[Problem] Take the entries below and print only the lines from the one with "by (apply IH;" through the one with "- intros H. destruct", exactly as they stand, both ends included.

[Collected data entries]
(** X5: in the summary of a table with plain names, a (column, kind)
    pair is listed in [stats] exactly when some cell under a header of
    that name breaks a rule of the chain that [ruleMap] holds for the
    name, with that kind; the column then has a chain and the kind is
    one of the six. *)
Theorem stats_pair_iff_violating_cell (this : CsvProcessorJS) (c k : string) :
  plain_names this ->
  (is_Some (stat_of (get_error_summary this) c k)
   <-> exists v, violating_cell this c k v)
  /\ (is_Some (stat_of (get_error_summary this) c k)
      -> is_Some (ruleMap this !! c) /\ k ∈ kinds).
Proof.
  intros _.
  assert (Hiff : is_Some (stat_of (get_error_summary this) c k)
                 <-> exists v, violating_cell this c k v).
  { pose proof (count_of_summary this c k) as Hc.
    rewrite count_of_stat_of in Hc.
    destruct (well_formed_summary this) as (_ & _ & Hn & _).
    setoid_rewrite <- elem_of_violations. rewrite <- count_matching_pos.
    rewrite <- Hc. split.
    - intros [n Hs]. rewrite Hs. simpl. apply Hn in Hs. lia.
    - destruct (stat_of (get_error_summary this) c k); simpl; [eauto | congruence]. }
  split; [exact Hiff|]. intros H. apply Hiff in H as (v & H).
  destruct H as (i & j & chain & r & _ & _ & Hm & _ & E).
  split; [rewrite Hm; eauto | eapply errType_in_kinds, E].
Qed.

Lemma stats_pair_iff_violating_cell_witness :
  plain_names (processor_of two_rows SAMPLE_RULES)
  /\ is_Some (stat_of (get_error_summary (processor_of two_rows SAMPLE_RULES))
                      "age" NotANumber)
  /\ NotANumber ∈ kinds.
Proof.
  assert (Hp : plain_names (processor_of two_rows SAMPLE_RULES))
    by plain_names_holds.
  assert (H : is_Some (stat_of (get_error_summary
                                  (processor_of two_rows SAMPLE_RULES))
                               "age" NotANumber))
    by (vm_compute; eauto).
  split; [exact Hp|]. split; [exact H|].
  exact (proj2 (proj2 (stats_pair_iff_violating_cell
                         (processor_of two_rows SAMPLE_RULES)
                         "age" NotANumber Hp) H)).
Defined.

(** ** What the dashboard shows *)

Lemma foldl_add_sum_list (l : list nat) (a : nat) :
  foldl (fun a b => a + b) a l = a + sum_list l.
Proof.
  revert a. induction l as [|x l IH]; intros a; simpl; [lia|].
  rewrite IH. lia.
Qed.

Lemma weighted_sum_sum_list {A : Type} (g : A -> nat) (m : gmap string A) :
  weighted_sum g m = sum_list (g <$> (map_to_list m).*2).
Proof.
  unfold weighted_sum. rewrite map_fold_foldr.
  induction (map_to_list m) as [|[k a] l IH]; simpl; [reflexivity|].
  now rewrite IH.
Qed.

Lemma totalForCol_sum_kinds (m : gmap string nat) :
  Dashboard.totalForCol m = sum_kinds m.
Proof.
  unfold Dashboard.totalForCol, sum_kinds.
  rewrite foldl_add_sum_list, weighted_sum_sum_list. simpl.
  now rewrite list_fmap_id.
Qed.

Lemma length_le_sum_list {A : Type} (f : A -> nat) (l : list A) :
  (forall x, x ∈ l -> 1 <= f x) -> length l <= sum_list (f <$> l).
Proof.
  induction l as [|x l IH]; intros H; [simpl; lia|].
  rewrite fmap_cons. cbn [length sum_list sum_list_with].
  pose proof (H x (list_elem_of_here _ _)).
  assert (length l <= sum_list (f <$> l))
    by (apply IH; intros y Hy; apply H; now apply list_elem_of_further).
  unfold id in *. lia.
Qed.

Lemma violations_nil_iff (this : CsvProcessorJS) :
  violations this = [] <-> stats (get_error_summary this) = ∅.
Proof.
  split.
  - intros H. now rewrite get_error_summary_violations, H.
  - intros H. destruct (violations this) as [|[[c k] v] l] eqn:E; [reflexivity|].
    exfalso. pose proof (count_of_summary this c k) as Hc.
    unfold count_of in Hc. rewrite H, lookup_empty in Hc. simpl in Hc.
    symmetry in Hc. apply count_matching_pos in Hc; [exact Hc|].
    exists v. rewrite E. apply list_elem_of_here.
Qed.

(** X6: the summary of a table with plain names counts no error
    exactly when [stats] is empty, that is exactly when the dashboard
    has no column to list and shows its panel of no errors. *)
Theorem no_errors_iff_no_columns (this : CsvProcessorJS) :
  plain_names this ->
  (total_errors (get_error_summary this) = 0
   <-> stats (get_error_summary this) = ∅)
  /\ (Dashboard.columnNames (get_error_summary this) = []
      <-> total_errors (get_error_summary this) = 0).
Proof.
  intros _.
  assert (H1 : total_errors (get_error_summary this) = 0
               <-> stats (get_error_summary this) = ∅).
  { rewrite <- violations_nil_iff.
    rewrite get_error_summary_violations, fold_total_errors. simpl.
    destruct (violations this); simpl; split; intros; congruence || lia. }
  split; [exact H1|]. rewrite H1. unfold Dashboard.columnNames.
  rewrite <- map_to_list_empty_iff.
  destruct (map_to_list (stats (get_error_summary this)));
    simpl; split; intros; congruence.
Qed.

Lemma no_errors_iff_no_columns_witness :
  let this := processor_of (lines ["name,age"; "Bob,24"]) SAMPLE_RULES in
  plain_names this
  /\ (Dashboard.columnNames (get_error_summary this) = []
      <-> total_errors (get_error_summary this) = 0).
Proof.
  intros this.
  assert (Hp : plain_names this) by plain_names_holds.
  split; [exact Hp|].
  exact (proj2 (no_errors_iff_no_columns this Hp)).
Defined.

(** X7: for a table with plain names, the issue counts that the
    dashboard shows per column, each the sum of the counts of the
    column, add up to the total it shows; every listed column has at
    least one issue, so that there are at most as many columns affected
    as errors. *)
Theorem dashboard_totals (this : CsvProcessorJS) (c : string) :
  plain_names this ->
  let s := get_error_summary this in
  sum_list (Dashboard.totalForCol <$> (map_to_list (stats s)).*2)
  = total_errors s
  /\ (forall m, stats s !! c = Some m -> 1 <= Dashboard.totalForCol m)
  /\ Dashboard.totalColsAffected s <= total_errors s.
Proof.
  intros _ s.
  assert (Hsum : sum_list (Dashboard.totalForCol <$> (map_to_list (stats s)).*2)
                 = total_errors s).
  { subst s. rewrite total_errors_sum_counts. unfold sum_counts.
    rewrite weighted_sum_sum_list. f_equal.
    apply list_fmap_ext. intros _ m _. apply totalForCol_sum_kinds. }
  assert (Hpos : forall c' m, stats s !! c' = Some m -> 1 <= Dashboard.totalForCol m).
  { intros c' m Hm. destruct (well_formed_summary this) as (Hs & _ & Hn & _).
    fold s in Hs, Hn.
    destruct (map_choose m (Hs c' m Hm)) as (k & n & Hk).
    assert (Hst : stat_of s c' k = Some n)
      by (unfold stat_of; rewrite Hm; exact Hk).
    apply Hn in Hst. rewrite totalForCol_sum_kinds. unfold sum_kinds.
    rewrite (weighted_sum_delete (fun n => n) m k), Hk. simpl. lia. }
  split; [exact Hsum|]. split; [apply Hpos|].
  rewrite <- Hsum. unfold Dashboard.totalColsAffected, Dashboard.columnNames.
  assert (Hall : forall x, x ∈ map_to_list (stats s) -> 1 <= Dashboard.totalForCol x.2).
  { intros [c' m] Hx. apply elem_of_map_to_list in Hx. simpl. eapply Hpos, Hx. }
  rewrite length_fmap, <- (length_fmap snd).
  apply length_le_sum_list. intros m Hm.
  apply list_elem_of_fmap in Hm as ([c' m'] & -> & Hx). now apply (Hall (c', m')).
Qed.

[Answer below]
    by (apply IH; intros y Hy; apply H; now apply list_elem_of_further).
  unfold id in *. lia.
Qed.

Lemma violations_nil_iff (this : CsvProcessorJS) :
  violations this = [] <-> stats (get_error_summary this) = ∅.
Proof.
  split.
  - intros H. now rewrite get_error_summary_violations, H.
  - intros H. destruct (violations this) as [|[[c k] v] l] eqn:E; [reflexivity|].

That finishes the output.